Get there early enough, you'll have the whole place to yourself.

I guess the whole experience of standing before his country-church grave just sort of humanized Shakespeare for me in a new way--not merely to banally realize that he did in fact really live and even has real flesh and bones rotting in the ground (I already knew that), but to see that for all his genius for poetry, psychology, genre, history, for all his profound and unsentimental understanding of nature and mankind and of all our joys and fears and sins and dreams, that he was still a man who was under the vulnerable sway of very human (even quintessential) desires.

That is, in the end, William Shakespeare just wanted to go home.

And he did.

Wednesday, May 9, 2012

Some Brief Reflections on Stonehenge

You don't go to England to feel young again.  Quite the inverse, in fact.

I don't mean this as a knock on England, simply an adjustment of what sort of travel experience you're hoping for.  I went to Madrid and Paris last year, you see, and young again is precisely what I felt--the incredible food, the stunning architecture, the beautiful people, all made me feel refreshed, revived, rejuvenated, and all other manner of re-. 

London will not make you feel that way--at least, not at first, and not in the way you expect.

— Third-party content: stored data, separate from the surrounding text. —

(** C40: committing an overlay in front of a database writes what is in use, as one batch.
    Once one of up to ten attempts succeeds, nothing is left in memory; a node with a
    count above zero reads as the value in memory, which is what was read before if it is
    not empty; a node whose count had dropped to zero, or that was not in memory, reads
    as what the database held all along; and so for auxiliary entries, which are in use
    from [insertAux] to [removeAux].  The process ends only when the database refuses the batch. *)
Theorem commit_lookup (d : OverlayDB) (l : L) :
  m_db d = Some l -> MemoryDB.m_enforceRefs (memory d) = false ->
  (forall k, is_Some (MemoryDB.m_main (memory d) !! k) -> length k = 32%nat) ->
  (forall k, is_Some (MemoryDB.m_aux (memory d) !! k) -> length k = 32%nat) ->
  match commit d with
  | Some d' =>
      MemoryDB.m_main (memory d') = ∅ /\ MemoryDB.m_aux (memory d') = ∅ /\
      (forall h, length h = 32%nat ->
         lookup d' h = (if MemoryDB.refs (memory d) h =? 0 then disk d h
                        else from_option fst [] (MemoryDB.m_main (memory d) !! h)) /\
         (MemoryDB.refs (memory d) h <> 0 -> MemoryDB.lookup (memory d) h <> [] -> lookup d' h = lookup d h) /\
         lookupAux d' h = match MemoryDB.m_aux (memory d) !! h with
                          | Some (v, true) => v
                          | _ => disk d (aux_key h)
                          end)
  | None => fst (Write l (batch (memory d))) = false
  end.
Proof.
  intros Hl Href Hmain Haux. unfold commit. rewrite Hl.
  destruct (commit_loop 10 l (batch (memory d))) as [l'|] eqn:E.
  2: { cbn [commit_loop] in E. by destruct (fst (Write l (batch (memory d)))). }
  split; [done|]. split; [done|]. intros h Hh.
  assert (lookup {| memory := MemoryDB.clear (memory d); m_db := Some l' |} h =
          if MemoryDB.refs (memory d) h =? 0 then disk d h
          else from_option fst [] (MemoryDB.m_main (memory d) !! h)) as Heq.
  { unfold lookup. rewrite MemoryDB.lookup_plain by done. cbn [memory MemoryDB.clear MemoryDB.with_aux
      MemoryDB.with_main MemoryDB.m_main]. rewrite lookup_empty. cbn [from_option]. unfold disk. rewrite Hl. cbn [m_db].
    rewrite (commit_loop_Get _ _ _ _ _ E), (batch_main _ _ Haux Hh). unfold MemoryDB.refs.
    destruct (MemoryDB.m_main (memory d) !! h) as [[v n]|]; cbn; [|done]. by destruct (n =? 0). }
  split; [done|]. split.
  - intros Hn Hv. rewrite Heq. destruct (Z.eqb_spec (MemoryDB.refs (memory d) h) 0); [done|].
    unfold lookup. rewrite MemoryDB.lookup_plain in * by done. by destruct (from_option _ _ _).
  - unfold lookupAux, MemoryDB.lookupAux. cbn [memory m_db MemoryDB.clear MemoryDB.with_aux MemoryDB.with_main MemoryDB.m_aux]. rewrite lookup_empty.
    cbn. rewrite (commit_loop_Get _ _ _ _ _ E), (batch_aux _ _ Hmain Hh). unfold disk. rewrite Hl. by destruct (MemoryDB.m_aux (memory d) !! h) as [[v [|]]|].
Qed.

Everywhere you turn reminds you not only of England's antiquity, but the world's: Westminster Abbey is cluttered with the musty-tombs of men who once commanded kingdoms, but today can't command the attention of indifferent tourists on their way to see Chaucer; the British Museum is filled with the remains of empires once-awful-long-forgotten--Assyria, Egypt, Persia, etc--all inconceivably powerful in their time but now so long gone as to feel unreal, and all collected by an Empire upon whom the sun was also supposed to never set but since has; all while Big Ben keeps time as unhurriedly and morosely as the Thames. Among all these artifacts, one begins to feel part of the whole endless, weary drama of human folly, tragedy, and vanity.

One is confronted with this antiquity head-on at Stonehenge, outside Salisbury.  Here is a Neolithic structure that predates the Normans, the Anglo-Saxons, the Celts, the Romans, even the Druids.  Whoever built it put themselves to great and impractical expense, effort, and sacrifice to construct it.  It feels sacred, in fact, for those very reasons.  

Of course it was a Temple, is all I'm saying.

And as utterly (and inevitably) touristy and roped-off and ticket-boothed as that World Heritage Site is now, and as bitingly cold was the wind and poorly-prepared my clothes on the day I visited it, I still insisted that we walk around it twice, and I wish I'd walked around it a third.  It filled me, quite simply.  I felt very keenly then how old this place is, how old Britain is, how old is the world, humanity, existence, how very and utterly brief our time on this earth is. 

But somehow that made the place feel all the more recent and new.  "All is as only one day to God, and time is measured only unto man," for if there are no other markers for judging time, then time really does disappear.  I felt co-present with this piece of deep-antiquity, and that's what finally made me feel young again.  Not the same way Paris did, not by a long shot...but the effect was the same--I felt refreshed, revived, rejuvenated.

England came alive for me more after that encounter.  On out last night in London, we revisited Big Ben by the Thames again, and this time that morose and unhurried time-keeping filled me, like I was afraid it wouldn't but finally did.